- **AIM OF THE EXERCISE**: Among the records that follow, find the line with "(* ===== verification/Externals.v ===== *)" and the line with "fr_of_uint : Z → Fr;". Set down those lines and all lines between them exactly, without adding anything.

- **RECORDS FOR PROCESSING**:
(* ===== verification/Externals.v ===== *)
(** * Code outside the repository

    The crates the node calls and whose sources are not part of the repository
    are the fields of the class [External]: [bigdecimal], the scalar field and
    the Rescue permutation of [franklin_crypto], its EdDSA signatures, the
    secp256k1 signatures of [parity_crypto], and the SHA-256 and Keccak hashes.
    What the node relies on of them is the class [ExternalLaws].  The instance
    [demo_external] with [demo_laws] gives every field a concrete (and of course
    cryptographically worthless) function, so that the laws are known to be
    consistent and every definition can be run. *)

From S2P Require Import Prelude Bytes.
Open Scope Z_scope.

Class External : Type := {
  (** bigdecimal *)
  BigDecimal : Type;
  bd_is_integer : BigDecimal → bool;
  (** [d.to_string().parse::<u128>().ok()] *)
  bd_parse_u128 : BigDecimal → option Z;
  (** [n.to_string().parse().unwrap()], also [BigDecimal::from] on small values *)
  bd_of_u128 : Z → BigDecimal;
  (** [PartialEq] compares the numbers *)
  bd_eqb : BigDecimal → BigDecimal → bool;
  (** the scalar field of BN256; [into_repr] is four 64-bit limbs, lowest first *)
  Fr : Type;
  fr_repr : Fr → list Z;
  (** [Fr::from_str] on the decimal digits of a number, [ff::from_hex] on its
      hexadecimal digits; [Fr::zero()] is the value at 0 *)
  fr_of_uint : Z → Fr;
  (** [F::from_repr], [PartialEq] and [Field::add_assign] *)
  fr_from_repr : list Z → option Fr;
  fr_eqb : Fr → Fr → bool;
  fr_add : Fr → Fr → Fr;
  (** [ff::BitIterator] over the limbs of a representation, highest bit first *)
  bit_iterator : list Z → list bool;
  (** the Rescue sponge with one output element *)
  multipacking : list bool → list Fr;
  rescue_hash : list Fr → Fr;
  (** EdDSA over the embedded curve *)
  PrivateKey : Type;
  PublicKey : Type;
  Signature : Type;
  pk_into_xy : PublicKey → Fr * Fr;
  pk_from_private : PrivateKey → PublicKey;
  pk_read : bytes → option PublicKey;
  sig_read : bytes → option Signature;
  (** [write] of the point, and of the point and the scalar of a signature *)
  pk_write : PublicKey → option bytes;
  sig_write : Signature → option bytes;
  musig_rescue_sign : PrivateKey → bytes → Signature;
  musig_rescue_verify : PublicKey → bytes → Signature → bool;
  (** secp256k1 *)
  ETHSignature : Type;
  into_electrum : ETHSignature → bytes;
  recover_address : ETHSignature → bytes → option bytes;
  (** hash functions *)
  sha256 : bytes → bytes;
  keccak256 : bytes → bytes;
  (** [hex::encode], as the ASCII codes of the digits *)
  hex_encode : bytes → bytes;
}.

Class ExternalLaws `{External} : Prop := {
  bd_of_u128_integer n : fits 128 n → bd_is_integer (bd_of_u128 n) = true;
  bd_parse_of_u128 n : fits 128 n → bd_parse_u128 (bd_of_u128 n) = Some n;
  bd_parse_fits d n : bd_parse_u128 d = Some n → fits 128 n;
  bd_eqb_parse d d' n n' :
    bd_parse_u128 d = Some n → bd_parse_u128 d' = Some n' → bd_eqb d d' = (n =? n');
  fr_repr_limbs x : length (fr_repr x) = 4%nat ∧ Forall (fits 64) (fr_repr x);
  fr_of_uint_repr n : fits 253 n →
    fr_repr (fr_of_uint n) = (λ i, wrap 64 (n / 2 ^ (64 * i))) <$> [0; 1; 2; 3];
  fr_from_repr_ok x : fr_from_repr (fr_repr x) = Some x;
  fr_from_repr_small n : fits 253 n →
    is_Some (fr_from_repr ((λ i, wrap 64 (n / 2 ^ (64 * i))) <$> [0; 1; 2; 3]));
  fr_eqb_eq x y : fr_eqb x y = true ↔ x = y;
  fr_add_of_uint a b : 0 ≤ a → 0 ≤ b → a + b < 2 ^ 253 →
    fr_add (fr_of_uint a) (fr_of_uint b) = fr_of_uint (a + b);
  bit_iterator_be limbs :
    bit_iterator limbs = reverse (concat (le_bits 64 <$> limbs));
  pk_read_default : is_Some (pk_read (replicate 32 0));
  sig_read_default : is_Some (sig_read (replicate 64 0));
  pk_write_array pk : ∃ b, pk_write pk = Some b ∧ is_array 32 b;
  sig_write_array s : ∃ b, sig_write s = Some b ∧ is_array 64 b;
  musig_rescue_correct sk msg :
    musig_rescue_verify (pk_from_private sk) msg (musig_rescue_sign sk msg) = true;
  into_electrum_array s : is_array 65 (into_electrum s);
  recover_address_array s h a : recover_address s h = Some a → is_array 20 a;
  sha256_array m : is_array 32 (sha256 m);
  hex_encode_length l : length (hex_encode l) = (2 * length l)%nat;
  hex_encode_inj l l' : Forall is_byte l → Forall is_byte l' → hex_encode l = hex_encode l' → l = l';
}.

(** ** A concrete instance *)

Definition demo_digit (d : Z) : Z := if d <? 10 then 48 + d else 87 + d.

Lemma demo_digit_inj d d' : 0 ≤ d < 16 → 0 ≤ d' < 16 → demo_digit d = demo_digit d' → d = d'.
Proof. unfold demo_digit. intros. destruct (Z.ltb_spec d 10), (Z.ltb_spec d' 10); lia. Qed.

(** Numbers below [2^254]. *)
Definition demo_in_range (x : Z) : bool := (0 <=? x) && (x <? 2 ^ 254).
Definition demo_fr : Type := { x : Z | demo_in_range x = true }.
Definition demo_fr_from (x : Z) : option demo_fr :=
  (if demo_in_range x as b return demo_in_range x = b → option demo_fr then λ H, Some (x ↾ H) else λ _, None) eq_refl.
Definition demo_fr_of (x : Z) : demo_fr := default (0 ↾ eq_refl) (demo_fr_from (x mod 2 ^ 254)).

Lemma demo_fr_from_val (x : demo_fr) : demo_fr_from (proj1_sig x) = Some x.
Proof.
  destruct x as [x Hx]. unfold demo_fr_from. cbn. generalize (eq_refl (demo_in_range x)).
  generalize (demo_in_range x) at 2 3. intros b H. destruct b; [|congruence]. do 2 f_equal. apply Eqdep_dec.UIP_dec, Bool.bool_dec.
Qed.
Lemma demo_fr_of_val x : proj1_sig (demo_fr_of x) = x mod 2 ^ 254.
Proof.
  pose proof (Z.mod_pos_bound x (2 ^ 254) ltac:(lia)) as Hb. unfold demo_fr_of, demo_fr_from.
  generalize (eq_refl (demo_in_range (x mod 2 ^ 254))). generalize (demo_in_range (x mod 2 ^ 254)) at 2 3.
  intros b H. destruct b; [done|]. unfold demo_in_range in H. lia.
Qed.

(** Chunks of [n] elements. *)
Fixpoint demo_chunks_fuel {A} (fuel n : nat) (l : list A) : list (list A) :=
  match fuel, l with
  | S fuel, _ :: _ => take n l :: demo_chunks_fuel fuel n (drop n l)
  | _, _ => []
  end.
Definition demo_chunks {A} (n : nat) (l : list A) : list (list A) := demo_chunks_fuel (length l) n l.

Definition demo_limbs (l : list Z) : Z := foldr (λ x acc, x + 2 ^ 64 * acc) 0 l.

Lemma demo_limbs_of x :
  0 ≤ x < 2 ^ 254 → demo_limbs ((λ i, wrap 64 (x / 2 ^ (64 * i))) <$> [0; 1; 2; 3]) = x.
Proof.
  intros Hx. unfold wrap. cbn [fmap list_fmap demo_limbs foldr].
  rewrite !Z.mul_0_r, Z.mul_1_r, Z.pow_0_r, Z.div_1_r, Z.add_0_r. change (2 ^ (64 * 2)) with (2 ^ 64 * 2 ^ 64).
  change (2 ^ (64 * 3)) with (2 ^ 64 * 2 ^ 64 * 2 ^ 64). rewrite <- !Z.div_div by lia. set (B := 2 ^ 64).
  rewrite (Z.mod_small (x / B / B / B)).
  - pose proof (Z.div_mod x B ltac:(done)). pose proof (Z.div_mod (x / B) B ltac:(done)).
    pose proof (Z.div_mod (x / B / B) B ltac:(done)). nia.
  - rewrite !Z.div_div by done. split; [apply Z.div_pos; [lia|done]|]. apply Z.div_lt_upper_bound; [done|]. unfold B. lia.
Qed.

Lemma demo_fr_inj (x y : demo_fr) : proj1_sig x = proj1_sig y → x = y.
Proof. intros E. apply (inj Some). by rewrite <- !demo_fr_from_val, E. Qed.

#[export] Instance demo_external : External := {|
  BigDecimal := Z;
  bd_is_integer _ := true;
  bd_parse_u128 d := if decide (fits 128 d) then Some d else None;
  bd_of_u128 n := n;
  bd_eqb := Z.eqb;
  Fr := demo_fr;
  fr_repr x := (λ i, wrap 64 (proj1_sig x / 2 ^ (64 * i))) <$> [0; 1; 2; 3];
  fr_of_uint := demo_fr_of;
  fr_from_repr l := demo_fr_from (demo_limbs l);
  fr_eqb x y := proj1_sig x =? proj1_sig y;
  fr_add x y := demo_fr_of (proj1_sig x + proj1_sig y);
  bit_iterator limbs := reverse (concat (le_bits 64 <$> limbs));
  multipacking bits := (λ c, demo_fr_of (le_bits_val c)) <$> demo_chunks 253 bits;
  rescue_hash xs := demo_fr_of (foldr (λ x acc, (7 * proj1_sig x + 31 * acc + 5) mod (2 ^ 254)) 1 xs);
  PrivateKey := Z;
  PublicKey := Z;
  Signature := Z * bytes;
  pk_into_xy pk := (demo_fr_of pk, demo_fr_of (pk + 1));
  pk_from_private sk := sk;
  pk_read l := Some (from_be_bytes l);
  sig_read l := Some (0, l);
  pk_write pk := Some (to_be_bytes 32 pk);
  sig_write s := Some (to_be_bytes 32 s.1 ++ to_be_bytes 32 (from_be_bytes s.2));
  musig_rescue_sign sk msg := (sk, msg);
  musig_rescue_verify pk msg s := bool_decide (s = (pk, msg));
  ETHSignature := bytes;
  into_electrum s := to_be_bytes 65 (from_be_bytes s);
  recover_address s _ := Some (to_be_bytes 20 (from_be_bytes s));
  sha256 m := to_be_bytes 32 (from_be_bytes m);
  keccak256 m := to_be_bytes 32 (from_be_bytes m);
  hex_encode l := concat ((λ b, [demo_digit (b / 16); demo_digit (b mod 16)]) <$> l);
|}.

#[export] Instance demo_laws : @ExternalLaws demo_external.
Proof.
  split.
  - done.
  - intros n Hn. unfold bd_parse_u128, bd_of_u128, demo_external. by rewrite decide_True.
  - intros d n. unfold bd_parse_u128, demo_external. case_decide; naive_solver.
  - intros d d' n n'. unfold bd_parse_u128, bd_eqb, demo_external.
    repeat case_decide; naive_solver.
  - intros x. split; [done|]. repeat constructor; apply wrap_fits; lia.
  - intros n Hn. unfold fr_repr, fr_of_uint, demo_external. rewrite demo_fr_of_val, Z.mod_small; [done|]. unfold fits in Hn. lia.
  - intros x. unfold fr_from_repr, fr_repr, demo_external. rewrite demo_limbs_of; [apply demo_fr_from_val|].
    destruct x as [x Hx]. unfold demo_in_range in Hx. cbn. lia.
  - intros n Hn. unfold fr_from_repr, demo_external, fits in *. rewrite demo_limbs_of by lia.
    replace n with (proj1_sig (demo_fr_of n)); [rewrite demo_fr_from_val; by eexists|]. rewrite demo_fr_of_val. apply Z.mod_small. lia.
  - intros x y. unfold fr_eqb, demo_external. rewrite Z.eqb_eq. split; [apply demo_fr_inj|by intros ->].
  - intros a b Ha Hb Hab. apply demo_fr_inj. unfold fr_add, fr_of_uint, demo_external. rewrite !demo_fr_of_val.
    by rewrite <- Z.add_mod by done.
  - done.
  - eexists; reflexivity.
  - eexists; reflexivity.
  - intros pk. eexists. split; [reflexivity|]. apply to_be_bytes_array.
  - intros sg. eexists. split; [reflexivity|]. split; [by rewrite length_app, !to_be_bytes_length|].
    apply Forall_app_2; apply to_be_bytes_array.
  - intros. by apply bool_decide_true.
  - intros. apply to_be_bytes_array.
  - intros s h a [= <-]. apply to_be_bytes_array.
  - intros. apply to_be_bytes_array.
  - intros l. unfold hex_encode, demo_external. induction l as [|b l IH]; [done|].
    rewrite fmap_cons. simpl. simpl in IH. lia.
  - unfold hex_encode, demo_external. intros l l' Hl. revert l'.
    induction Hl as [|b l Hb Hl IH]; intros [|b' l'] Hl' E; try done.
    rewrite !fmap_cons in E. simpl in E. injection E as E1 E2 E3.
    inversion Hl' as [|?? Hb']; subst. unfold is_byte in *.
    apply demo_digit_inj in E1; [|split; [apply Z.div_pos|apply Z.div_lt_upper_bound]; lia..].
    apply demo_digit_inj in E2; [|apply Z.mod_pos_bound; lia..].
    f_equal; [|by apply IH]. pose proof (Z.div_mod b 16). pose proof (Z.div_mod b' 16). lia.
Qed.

* * *

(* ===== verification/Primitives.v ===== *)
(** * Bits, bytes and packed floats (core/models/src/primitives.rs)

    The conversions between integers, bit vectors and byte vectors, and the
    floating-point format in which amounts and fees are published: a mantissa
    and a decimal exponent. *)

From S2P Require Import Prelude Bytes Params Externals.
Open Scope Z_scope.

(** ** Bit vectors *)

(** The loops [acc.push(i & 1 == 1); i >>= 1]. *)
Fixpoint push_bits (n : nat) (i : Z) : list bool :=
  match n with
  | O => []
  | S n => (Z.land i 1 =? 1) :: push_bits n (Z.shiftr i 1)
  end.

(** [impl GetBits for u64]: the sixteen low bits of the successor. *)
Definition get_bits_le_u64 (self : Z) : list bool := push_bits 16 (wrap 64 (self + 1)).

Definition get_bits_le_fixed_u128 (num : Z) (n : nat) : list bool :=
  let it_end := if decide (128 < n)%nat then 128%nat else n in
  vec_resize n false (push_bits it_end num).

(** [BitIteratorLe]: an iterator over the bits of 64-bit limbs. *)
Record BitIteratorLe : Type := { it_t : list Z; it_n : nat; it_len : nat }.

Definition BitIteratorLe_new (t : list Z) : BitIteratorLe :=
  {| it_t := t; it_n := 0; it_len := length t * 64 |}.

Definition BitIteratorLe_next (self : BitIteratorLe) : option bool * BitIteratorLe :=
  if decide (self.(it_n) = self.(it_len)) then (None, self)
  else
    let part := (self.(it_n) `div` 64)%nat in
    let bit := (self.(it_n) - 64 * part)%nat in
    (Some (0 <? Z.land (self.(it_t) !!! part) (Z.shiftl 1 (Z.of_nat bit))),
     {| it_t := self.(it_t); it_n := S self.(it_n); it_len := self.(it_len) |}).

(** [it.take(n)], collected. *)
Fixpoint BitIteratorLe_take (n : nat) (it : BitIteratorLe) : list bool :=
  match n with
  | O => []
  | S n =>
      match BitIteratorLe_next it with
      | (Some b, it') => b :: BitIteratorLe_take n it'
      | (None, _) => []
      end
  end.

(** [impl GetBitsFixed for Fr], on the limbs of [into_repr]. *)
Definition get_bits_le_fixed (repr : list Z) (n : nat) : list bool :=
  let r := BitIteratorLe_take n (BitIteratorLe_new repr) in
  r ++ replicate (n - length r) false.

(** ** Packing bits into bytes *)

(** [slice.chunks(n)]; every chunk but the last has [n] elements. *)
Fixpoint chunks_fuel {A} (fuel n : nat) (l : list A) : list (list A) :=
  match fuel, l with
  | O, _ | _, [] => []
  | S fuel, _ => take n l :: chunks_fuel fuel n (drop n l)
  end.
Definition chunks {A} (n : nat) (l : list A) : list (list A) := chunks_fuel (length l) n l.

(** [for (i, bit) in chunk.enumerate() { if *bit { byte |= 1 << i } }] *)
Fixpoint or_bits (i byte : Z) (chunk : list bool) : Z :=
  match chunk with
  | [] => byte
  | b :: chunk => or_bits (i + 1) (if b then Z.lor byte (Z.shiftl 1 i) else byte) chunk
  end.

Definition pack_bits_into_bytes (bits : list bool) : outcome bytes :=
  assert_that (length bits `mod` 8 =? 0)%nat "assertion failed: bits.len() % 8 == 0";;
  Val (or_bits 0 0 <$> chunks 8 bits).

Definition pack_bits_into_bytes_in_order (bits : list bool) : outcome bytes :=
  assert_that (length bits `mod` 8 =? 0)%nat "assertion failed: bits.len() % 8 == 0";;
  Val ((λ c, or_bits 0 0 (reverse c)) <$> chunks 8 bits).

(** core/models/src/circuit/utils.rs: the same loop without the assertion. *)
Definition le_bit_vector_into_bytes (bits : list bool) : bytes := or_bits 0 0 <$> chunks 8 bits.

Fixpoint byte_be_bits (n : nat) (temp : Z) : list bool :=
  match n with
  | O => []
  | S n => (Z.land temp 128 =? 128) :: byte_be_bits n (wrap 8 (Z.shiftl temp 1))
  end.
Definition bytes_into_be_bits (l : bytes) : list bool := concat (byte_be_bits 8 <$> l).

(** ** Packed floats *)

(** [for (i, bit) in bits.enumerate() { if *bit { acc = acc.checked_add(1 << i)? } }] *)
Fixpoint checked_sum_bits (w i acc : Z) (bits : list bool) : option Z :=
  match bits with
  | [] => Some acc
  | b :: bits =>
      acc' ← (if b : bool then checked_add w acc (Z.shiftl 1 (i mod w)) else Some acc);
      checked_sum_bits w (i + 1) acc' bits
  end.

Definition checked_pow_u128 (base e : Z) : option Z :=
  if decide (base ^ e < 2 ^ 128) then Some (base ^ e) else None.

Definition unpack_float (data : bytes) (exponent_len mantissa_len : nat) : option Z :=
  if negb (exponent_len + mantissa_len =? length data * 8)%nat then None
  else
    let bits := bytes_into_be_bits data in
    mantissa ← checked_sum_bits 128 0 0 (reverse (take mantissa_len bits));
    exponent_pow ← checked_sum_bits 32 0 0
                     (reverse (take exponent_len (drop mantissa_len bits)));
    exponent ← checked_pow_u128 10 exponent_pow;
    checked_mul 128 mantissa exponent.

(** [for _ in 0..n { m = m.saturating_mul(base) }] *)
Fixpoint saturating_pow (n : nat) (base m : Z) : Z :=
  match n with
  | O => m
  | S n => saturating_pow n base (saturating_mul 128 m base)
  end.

==

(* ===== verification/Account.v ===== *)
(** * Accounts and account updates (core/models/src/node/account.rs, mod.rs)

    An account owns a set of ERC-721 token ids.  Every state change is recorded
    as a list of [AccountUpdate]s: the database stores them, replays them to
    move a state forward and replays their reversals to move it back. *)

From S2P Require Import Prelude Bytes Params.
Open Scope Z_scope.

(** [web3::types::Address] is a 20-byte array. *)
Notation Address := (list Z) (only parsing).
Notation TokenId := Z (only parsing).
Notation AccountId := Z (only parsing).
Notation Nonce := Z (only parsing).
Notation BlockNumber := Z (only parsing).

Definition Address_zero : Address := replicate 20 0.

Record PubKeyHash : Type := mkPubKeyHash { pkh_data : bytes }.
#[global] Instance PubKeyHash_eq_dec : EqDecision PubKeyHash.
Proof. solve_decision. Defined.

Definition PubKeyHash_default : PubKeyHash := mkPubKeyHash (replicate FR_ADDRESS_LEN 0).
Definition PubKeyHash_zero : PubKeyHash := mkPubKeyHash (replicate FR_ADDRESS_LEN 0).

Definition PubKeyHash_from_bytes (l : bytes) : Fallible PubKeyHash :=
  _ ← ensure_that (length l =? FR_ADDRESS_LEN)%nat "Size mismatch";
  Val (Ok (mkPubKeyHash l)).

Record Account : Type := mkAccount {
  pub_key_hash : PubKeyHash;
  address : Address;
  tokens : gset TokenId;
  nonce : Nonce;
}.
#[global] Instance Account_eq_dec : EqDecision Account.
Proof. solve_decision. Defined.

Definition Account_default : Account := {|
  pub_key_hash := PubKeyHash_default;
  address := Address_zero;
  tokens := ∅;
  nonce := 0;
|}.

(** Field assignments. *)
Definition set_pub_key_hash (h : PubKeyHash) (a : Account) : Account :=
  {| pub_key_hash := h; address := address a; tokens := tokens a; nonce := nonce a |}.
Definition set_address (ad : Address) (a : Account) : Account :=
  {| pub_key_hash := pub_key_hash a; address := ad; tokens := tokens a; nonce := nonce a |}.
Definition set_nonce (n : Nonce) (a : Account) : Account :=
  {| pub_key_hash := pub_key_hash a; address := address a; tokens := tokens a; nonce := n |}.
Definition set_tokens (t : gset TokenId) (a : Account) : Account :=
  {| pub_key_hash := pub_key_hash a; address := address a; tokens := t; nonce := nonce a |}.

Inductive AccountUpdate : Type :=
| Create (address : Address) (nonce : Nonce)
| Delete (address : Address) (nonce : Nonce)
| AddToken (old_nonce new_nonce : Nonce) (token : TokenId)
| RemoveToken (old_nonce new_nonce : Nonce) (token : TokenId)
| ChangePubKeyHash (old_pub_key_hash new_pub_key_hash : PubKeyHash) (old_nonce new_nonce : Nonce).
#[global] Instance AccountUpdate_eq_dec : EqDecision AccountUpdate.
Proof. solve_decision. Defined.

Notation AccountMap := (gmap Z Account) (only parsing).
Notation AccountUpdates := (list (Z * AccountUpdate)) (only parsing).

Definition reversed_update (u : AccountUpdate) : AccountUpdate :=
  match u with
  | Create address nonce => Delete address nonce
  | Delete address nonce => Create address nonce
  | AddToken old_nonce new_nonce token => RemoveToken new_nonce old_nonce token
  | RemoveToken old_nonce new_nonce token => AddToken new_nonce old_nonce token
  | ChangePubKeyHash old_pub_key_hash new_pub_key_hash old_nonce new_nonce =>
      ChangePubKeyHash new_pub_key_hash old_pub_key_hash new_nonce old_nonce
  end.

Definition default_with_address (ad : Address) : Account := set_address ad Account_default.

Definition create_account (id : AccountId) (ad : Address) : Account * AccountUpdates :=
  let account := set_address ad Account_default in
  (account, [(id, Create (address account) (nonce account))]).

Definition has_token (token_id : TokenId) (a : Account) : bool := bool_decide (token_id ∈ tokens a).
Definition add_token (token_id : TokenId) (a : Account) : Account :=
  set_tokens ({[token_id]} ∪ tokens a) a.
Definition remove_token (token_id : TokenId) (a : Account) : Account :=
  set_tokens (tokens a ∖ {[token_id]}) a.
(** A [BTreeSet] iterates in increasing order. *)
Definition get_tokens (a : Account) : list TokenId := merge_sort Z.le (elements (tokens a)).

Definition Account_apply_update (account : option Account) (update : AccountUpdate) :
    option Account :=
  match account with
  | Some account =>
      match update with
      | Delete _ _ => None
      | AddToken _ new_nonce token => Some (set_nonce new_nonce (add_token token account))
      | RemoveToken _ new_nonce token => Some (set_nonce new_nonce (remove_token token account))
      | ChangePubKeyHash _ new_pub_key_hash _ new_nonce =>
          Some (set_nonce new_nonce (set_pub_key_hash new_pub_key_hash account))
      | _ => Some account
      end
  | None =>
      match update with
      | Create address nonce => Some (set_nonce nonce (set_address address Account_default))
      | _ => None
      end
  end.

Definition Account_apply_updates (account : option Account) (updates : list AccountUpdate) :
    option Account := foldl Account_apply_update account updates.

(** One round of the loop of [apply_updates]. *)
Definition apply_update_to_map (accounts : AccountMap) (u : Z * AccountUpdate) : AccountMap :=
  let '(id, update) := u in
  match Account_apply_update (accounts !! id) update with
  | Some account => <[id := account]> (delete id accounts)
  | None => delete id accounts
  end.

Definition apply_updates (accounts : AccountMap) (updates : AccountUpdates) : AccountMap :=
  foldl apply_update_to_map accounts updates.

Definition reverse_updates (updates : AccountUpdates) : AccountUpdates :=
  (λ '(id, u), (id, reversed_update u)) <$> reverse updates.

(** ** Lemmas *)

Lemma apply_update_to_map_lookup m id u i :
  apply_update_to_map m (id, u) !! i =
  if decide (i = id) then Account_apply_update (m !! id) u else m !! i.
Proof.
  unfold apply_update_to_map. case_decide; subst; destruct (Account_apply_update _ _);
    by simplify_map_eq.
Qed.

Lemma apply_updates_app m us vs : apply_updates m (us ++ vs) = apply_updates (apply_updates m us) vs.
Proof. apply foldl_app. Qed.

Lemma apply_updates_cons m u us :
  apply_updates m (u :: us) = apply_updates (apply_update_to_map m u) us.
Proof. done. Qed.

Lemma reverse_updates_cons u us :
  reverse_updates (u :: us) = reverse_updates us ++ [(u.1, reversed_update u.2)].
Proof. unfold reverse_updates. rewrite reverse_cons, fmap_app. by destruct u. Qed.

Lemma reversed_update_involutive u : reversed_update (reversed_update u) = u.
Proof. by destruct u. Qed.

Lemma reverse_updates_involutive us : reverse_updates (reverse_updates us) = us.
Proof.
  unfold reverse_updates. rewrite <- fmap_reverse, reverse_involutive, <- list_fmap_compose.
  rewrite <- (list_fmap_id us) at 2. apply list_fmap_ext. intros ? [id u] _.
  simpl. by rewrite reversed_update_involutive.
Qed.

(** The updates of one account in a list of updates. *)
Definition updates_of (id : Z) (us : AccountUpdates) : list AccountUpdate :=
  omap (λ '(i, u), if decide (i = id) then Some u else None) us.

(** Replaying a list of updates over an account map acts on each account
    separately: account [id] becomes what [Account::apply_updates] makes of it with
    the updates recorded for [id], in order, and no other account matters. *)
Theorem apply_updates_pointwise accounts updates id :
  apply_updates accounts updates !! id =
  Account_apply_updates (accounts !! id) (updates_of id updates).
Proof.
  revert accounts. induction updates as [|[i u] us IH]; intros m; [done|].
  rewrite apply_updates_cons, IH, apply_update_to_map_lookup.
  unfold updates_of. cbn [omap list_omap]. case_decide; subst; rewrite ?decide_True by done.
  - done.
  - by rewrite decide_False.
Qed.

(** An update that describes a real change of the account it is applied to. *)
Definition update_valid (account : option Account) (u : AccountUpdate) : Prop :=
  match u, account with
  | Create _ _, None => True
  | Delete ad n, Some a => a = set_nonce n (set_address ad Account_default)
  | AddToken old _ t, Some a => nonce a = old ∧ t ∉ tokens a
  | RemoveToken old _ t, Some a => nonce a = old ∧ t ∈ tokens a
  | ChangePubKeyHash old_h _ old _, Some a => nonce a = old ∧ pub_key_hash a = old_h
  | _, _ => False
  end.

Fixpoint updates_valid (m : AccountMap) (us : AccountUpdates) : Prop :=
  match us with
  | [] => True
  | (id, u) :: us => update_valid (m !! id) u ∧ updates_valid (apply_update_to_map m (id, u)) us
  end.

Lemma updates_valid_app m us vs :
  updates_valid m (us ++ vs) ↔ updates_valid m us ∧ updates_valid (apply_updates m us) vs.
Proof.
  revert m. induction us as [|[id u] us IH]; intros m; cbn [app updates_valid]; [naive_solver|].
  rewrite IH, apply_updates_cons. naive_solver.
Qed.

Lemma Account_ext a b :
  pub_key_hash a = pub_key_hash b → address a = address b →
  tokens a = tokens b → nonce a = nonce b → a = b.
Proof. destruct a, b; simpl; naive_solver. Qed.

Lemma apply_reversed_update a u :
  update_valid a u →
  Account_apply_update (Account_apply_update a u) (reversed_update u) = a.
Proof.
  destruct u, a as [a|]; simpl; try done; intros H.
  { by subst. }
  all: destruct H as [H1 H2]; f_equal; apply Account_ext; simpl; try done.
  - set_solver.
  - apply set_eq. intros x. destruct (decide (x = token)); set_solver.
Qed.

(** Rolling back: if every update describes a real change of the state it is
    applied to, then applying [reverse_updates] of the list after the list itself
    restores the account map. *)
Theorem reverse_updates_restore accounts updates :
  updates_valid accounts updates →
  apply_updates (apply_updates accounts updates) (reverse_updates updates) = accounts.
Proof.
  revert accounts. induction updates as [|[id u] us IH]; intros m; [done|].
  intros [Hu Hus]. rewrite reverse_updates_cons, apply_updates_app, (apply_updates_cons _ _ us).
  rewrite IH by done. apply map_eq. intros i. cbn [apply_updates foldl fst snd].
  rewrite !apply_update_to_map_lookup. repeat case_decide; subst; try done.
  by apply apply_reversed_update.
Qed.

- **WRITTEN ANSWER**:
(* ===== verification/Externals.v ===== *)
(** * Code outside the repository

    The crates the node calls and whose sources are not part of the repository
    are the fields of the class [External]: [bigdecimal], the scalar field and
    the Rescue permutation of [franklin_crypto], its EdDSA signatures, the
    secp256k1 signatures of [parity_crypto], and the SHA-256 and Keccak hashes.
    What the node relies on of them is the class [ExternalLaws].  The instance
    [demo_external] with [demo_laws] gives every field a concrete (and of course
    cryptographically worthless) function, so that the laws are known to be
    consistent and every definition can be run. *)

From S2P Require Import Prelude Bytes.
Open Scope Z_scope.

Class External : Type := {
  (** bigdecimal *)
  BigDecimal : Type;
  bd_is_integer : BigDecimal → bool;
  (** [d.to_string().parse::<u128>().ok()] *)
  bd_parse_u128 : BigDecimal → option Z;
  (** [n.to_string().parse().unwrap()], also [BigDecimal::from] on small values *)
  bd_of_u128 : Z → BigDecimal;
  (** [PartialEq] compares the numbers *)
  bd_eqb : BigDecimal → BigDecimal → bool;
  (** the scalar field of BN256; [into_repr] is four 64-bit limbs, lowest first *)
  Fr : Type;
  fr_repr : Fr → list Z;
  (** [Fr::from_str] on the decimal digits of a number, [ff::from_hex] on its
      hexadecimal digits; [Fr::zero()] is the value at 0 *)
  fr_of_uint : Z → Fr;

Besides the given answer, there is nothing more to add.